Other investigators have also exploited the ubiquitous expression of PS in tumor cells and tumor vasculature to design and test the tumor-targeting and therapeutic efficacy of anti-PS antibodies. For instance, a recent study used liposomes functionalized with a PS-targeted human monoclonal antibody that contained both a near-infrared dye and superparamagnetic iron oxide nanoparticles to perform selective, bimodal (magnetic resonance and optical) imaging of breast cancer xenografts [80]. Interestingly, another study has shown that anti-PS antibodies can elicit immune antitumor responses by converting myeloid-derived suppressive cells into tumoricidal M1 macrophages or dendritic cells capable of engaging cytotoxic T cell–dependent cytotoxicity [81]. Preclinical studies showed good targeting efficacy of PS-directed antibodies in several tumor models [82-86]. In orthotopic mouse models of pancreatic cancer, Beck et al. showed that gemcitabine plus the PS-targeting antibody 3G4 had additive antitumor activity and significantly reduced metastases [87]. PS-targeted antibodies have shown, so far, modest therapeutic effciacy in clinical trials [88,89]. A randomized, open-label phase II trial evaluated an anti-PS antibody, bavituximab, plus gemcitabine versus gemcitabine alone in patients with advanced PDAC. The combined regimen was well tolerated and showed moderate activity with 28% tumor response rate versus 13% in the gemcitabine arm.

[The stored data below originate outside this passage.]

Lemma dispatch2_ok op mode j1 j2 w :
  imagingmath_has (op +:+ "_" +:+ Image.mode j1) = true ->
  dispatch2 op mode j1 j2 w =
  (Ok (_Operand (Image.mk (length (heap w)) (or_else mode (Image.mode j1))
                          (Image.size j1))),
   World (heap w ++
          [math_binop (op +:+ "_" +:+ Image.mode j1)
             (read (World (heap w ++
                           [core_new (or_else mode (Image.mode j1))
                                     (Image.size j1) None]) (calls w))
                   (Image.id j1))
             (read (World (heap w ++
                           [core_new (or_else mode (Image.mode j1))
                                     (Image.size j1) None]) (calls w))
                   (Image.id j2))])
         (calls w ++ [(op +:+ "_" +:+ Image.mode j1, length (heap w),
                       [Image.id j1; Image.id j2])])).
Proof.
  intros Hk. unfold dispatch2, lookup_kernel, _imagingmath.getattr.
  rewrite Hk. cbv [bind ret Image_new Image_load alloc _imagingmath.binop
                   Image.id heap calls].
  now rewrite insert_last.
Qed.

Lemma dispatch2_fail op mode j1 j2 w :
  imagingmath_has (op +:+ "_" +:+ Image.mode j1) = false ->
  dispatch2 op mode j1 j2 w =
  (Raise (TypeError ("bad operand type for '" +:+ op +:+ "'")),
   World (heap w ++ [core_new (or_else mode (Image.mode j1)) (Image.size j1) None])
         (calls w)).
Proof.
  intros Hk. unfold dispatch2, lookup_kernel, _imagingmath.getattr.
  now rewrite Hk.
Qed.

Lemma dispatch1_ok op mode j1 w :
  imagingmath_has (op +:+ "_" +:+ Image.mode j1) = true ->
  dispatch1 op mode j1 w =
  (Ok (_Operand (Image.mk (length (heap w)) (or_else mode (Image.mode j1))
                          (Image.size j1))),
   World (heap w ++
          [math_unop (op +:+ "_" +:+ Image.mode j1)
             (read (World (heap w ++
                           [core_new (or_else mode (Image.mode j1))
                                     (Image.size j1) None]) (calls w))
                   (Image.id j1))])
         (calls w ++ [(op +:+ "_" +:+ Image.mode j1, length (heap w),
                       [Image.id j1])])).
Proof.
  intros Hk. unfold dispatch1, lookup_kernel, _imagingmath.getattr.
  rewrite Hk. cbv [bind ret Image_new Image_load alloc _imagingmath.unop
                   Image.id heap calls].
  now rewrite insert_last.
Qed.

Lemma dispatch1_fail op mode j1 w :
  imagingmath_has (op +:+ "_" +:+ Image.mode j1) = false ->
  dispatch1 op mode j1 w =
  (Raise (TypeError ("bad operand type for '" +:+ op +:+ "'")),
   World (heap w ++ [core_new (or_else mode (Image.mode j1)) (Image.size j1) None])
         (calls w)).
Proof.
  intros Hk. unfold dispatch1, lookup_kernel, _imagingmath.getattr.
  now rewrite Hk.
Qed.

(** The binary [apply] on two operands that [__fixup] accepts: the
    reconciliation never fails, and the call ends in the dispatch on the
    reconciled images. *)
Lemma apply_binary_stages self op a b mode w i1 w1 i2 w2 :
  __fixup self a w = (Ok i1, w1) ->
  __fixup self b w1 = (Ok i2, w2) ->
  exists k1 k2 w3 j1 j2 w4,
    modes_reconciled w2 i1 i2 k1 k2 w3
    /\ sizes_reconciled w3 k1 k2 j1 j2 w4
    /\ settled i1 i2 k1 k2 j1 j2
    /\ quiet_extension w w4
    /\ quiet_extension w2 w4
    /\ apply self op a (Some b) mode w = dispatch2 op mode j1 j2 w4.
Proof.
  intros F1 F2.
  destruct (reconcile_spec i1 i2 w2)
    as (k1 & k2 & w3 & j1 & j2 & w4 & E & R1 & R2 & L & Q & _).
  exists k1, k2, w3, j1, j2, w4. splits; try assumption.
  - apply quiet_trans with w1; [now apply fixup_quiet in F1|].
    apply quiet_trans with w2; [now apply fixup_quiet in F2 | exact Q].
  - rewrite apply_binary_unfold, (bind_ok _ _ _ _ _ F1), (bind_ok _ _ _ _ _ F2).
    now rewrite (bind_ok _ _ _ _ _ E).
Qed.

Lemma apply_binary_spec self op a b mode w i1 w1 i2 w2 :
  __fixup self a w = (Ok i1, w1) ->
  __fixup self b w1 = (Ok i2, w2) ->
  exists k1 k2 j1 j2 w3,
    settled i1 i2 k1 k2 j1 j2
    /\ quiet_extension w w3
    /\ apply self op a (Some b) mode w = dispatch2 op mode j1 j2 w3.
Proof.
  intros F1 F2.
  destruct (apply_binary_stages self op a b mode w i1 w1 i2 w2 F1 F2)
    as (k1 & k2 & w3 & j1 & j2 & w4 & _ & _ & L & Q & _ & E).
  now exists k1, k2, j1, j2, w4.
Qed.

Lemma read_last (l : list pixbuf) b cs : read (World (l ++ [b]) cs) (length l) = b.
Proof.
  unfold read. cbn [heap]. rewrite lookup_app_r by lia.
  now rewrite Nat.sub_diag.
Qed.

Lemma read_old (l : list pixbuf) b cs cs' i :
  (i < length l)%nat -> read (World (l ++ [b]) cs) i = read (World l cs') i.
Proof. intros Hi. unfold read. cbn [heap]. now rewrite lookup_app_l. Qed.

Lemma read_kept w (b : pixbuf) cs i :
  (i < length (heap w))%nat -> read (World (heap w ++ [b]) cs) i = read w i.
Proof. intros Hi. unfold read. cbn [heap]. now rewrite lookup_app_l. Qed.

(** What the caller sees of a binary dispatch on two live images. *)
Lemma observe_dispatch2 op j1 j2 w :
  (Image.id j1 < length (heap w))%nat ->
  (Image.id j2 < length (heap w))%nat ->
  observe (lift_result (dispatch2 op None j1 j2 w)) =
  if imagingmath_has (op +:+ "_" +:+ Image.mode j1)
  then Ok (VImage (Image.mk (length (heap w)) (Image.mode j1) (Image.size j1)),
           Some (math_binop (op +:+ "_" +:+ Image.mode j1)
                   (read w (Image.id j1)) (read w (Image.id j2))))
  else Raise (TypeError ("bad operand type for '" +:+ op +:+ "'")).
Proof.
  intros L1 L2.
  destruct (imagingmath_has (op +:+ "_" +:+ Image.mode j1)) eqn:Hk.
  - rewrite (dispatch2_ok _ _ _ _ _ Hk). cbn [lift_result observe im Image.id].
    rewrite read_last, !(read_old _ _ _ (calls w)) by assumption.
    now destruct w.
  - now rewrite (dispatch2_fail _ _ _ _ _ Hk).
Qed.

Median survival was 5.6 months versus 5.2 months for the control arm (hazard ratio = 0.75) [90].
Conclusions
Pancreatic cancer is a devastating disease for which there are no effective therapies. While concerted efforts to reduce risk factors such as obesity and tobacco and alcohol abuse are clearly paramount to prevent pancreatic cancer, its incidence is only expected to increase with a larger aging population sustained by constant medical advances. Two factors contribute to the high mortality of pancreatic cancer: the difficulty in early detection, due to unspecific symptomatology and a lack of robust biomarkers, and the resistance of advanced tumors to conventional chemotoxic agents and radiation therapy. Targeted therapies are poised to revolutionize cancer treatment by providing increasing efficacy while avoiding or reducing the adverse side effects characteristic of conventional cancer treatments. A formidable challenge, however, is presented by the complex nature of most tumors, in which multiple redundant and compensatory mechanisms virtually guarantee that tumor eradication cannot be achieved by silencing any individual molecule or signaling pathway. Rather, strategies that target broadly expressed tumor-specific antigens, while concurrently triggering tumor autolysis, may provide a breakthrough in the treatment of pancreatic and other cancers.Our recent work has shown that PS targeting and tumor toxicity can be effectively achieved in mouse models of pancreatic cancer with PS-targeted nanovesicles [77]. Preclinical studies from our laboratory have also shown the potential of PS-targeted SapC-DOPS nanovesicles as imaging and therapeutic agents in a number of primary and metastatic tumors [76,78,91-95]. Importantly, the affinity of SapC for PS is greatly enhanced at acidic pH [96,97], a condition encountered in the majority of solid tumors that is known to stimulate drug resistance and create a propitious environment for tumor stem cells [78,79,98]. This evidence, along with the favorable safety profile of SapC-DOPS [76], strongly supports testing its applicability as a diagnostic and therapeutic agent for pancreatic cancerpatients in clinical studies [99].